BRUXELAS — A União Europeia avalia retirar da Euroclear a custódia dos ativos soberanos russos congelados e transferi-los para uma entidade própria, controlada pelo bloco. A proposta é apresentada como uma possível forma de reduzir a exposição da Bélgica e tentar destravar o impasse sobre o uso desses recursos em apoio financeiro à Ucrânia.
A Bélgica concentra a maior parte dos 210 bilhões de euros mantidos na Euroclear, instituição sediada em Bruxelas. O governo belga teme que a mobilização dos ativos provoque riscos jurídicos e financeiros. A instituição também enfrenta uma ação judicial na Rússia.
O ministro das Finanças da Ucrânia, Sergii Marchenko, defende que a transferência simplificaria a divisão das responsabilidades entre os países do bloco. “Isso ajudará a clarificar tudo e a mitigar o risco”, afirmou. Para ele, os 27 países poderiam assumir conjuntamente a responsabilidade por meio de um único acordo, em vez de depender de garantias nacionais e mecanismos de compensação.
Alternativas em avaliação
A Comissão Europeia reconhece que a ideia vem sendo discutida de maneira informal, mas demonstra cautela em reabrir o debate sobre o financiamento à Ucrânia sem uma perspectiva clara de aprovação. O órgão afirma que não abandonou a possibilidade de usar os ativos soberanos russos.
O projeto The Russian Transfer, liderado por Hugo Dixon, Lee Buchheit e Daleep Singh, propõe usar os poderes de emergência previstos no artigo 122 dos tratados da UE. A medida transferiria ativos mantidos pela Euroclear e por bancos privados para uma entidade pertencente à União Europeia, com justificativas relacionadas à segurança pública e à estabilidade financeira.
Nesse modelo, o Banco Central russo continuaria como proprietário nominal dos fundos e poderia recuperá-los depois do pagamento de reparações de guerra à Ucrânia. A Bélgica receberia uma indenização pelo risco reduzido de sofrer danos com a mudança.

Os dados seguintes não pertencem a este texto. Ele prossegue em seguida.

(** ** Unmapping *)

Lemma unmap_page_ranges pm va v u v' m :
  v_maps v !! pm = Some m -> vmm_unmap_page pm va v = Done (u, v') ->
  exists m', v_maps v' !! pm = Some m' /\ ranges m' = ranges m.
Proof.
  intros Hm E. unfold vmm_unmap_page, LOCK_map, UNLOCK_map in E. inv_bind E. inv_bind Hm0.
  unfold get_map in Hm1. rewrite Hm in Hm1. injection Hm1 as <- <-. destruct (pm_lock m); [done|]. injection Hk0 as <- <-.
  inv_bind Hk. unfold get_map in Hm0. simpl in Hm0. rewrite lookup_insert_eq in Hm0. injection Hm0 as <- <-.
  inv_bind Hk0. apply on_phys_maps in Hm0. inv_bind Hk. apply on_phys_maps in Hm1. inv_bind Hk0.
  assert (E2 : v_maps s1 = v_maps s0).
  { unfold vmm_invalidate_tlb in Hm2. inv_bind Hm2. unfold get_map in Hm3. destruct (v_maps s0 !! pm); [|done].
    injection Hm3 as <- <-. unfold modify in Hk0. destruct (_ =? _) in Hk0; by simplify_eq/=. }
  inv_bind Hk. unfold get_map in Hm3. rewrite E2, Hm1, Hm0 in Hm3. simpl in Hm3. rewrite lookup_insert_eq in Hm3.
  injection Hm3 as <- <-. injection Hk0 as _ <-. simpl. rewrite lookup_insert_eq. by eexists.
Qed.

Lemma unmap_pages_ranges pm addr n v u v' m :
  v_maps v !! pm = Some m -> unmap_pages pm addr n v = Done (u, v') ->
  exists m', v_maps v' !! pm = Some m' /\ ranges m' = ranges m.
Proof.
  unfold unmap_pages. generalize 0. revert v m. induction n as [|n IH]; intros v m j Hm E; simpl in E.
  - injection E as _ <-. eauto.
  - inv_bind E. destruct (unmap_page_ranges _ _ _ _ _ _ Hm Hm0) as (m1 & Hm1 & E1).
    destruct (IH s m1 (j + 1) Hm1 Hk) as (m2 & Hm2 & E2). exists m2. split; [done|congruence].
Qed.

Os defensores citam como precedente a transferência de 1,7 bilhão de dólares em ativos soberanos iraquianos para uma conta especial no Federal Reserve Bank de Nova York, em março de 2003.
Outra possibilidade foi apresentada por Karel Lannoo, diretor-executivo do Centre for European Policy Studies. Ele sugeriu um veículo de propósito específico que manteria o valor principal dos ativos russos intacto e usaria apenas as receitas extraordinárias, estimadas em cerca de 4 bilhões de euros por ano, para garantir a emissão de títulos.
O Mecanismo Europeu de Estabilidade, criado em 2012, forneceria as garantias nesse cenário. O mecanismo tem capacidade máxima de empréstimo de 500 bilhões de euros. A Comissão já havia mencionado essa estrutura em um documento enviado aos Estados-membros no ano passado, mas alertou que o custo de financiamento seria mais alto que o de um endividamento comum.
Riscos para o bloco
Autoridades belgas avaliam que a retirada dos ativos da Euroclear poderia eliminar parte das objeções do país, ao afastar a instituição do centro da disputa. A mudança, porém, não resolveria todos os riscos.
No ano passado, um plano para transformar os 210 bilhões de euros em uma linha de crédito sem juros para a Ucrânia foi abandonado após preocupações de que governos e investidores interpretassem a medida como confisco de ativos soberanos. O temor era de que isso provocasse a transferência de recursos para outras jurisdições e uma crise de reputação na zona do euro.
A presidente do Banco Central Europeu, Christine Lagarde, havia aconselhado os líderes da UE a agir em conjunto com outros aliados ocidentais. O banco depois recusou fornecer liquidez de emergência para as garantias.
O BCE, a Euroclear e alguns Estados-membros continuam preocupados com a possibilidade de fuga de investidores, instabilidade financeira e enfraquecimento do euro. A avaliação sobre um novo custodiante dependerá de sua capacidade de reduzir esses riscos e obter apoio político entre os países do bloco.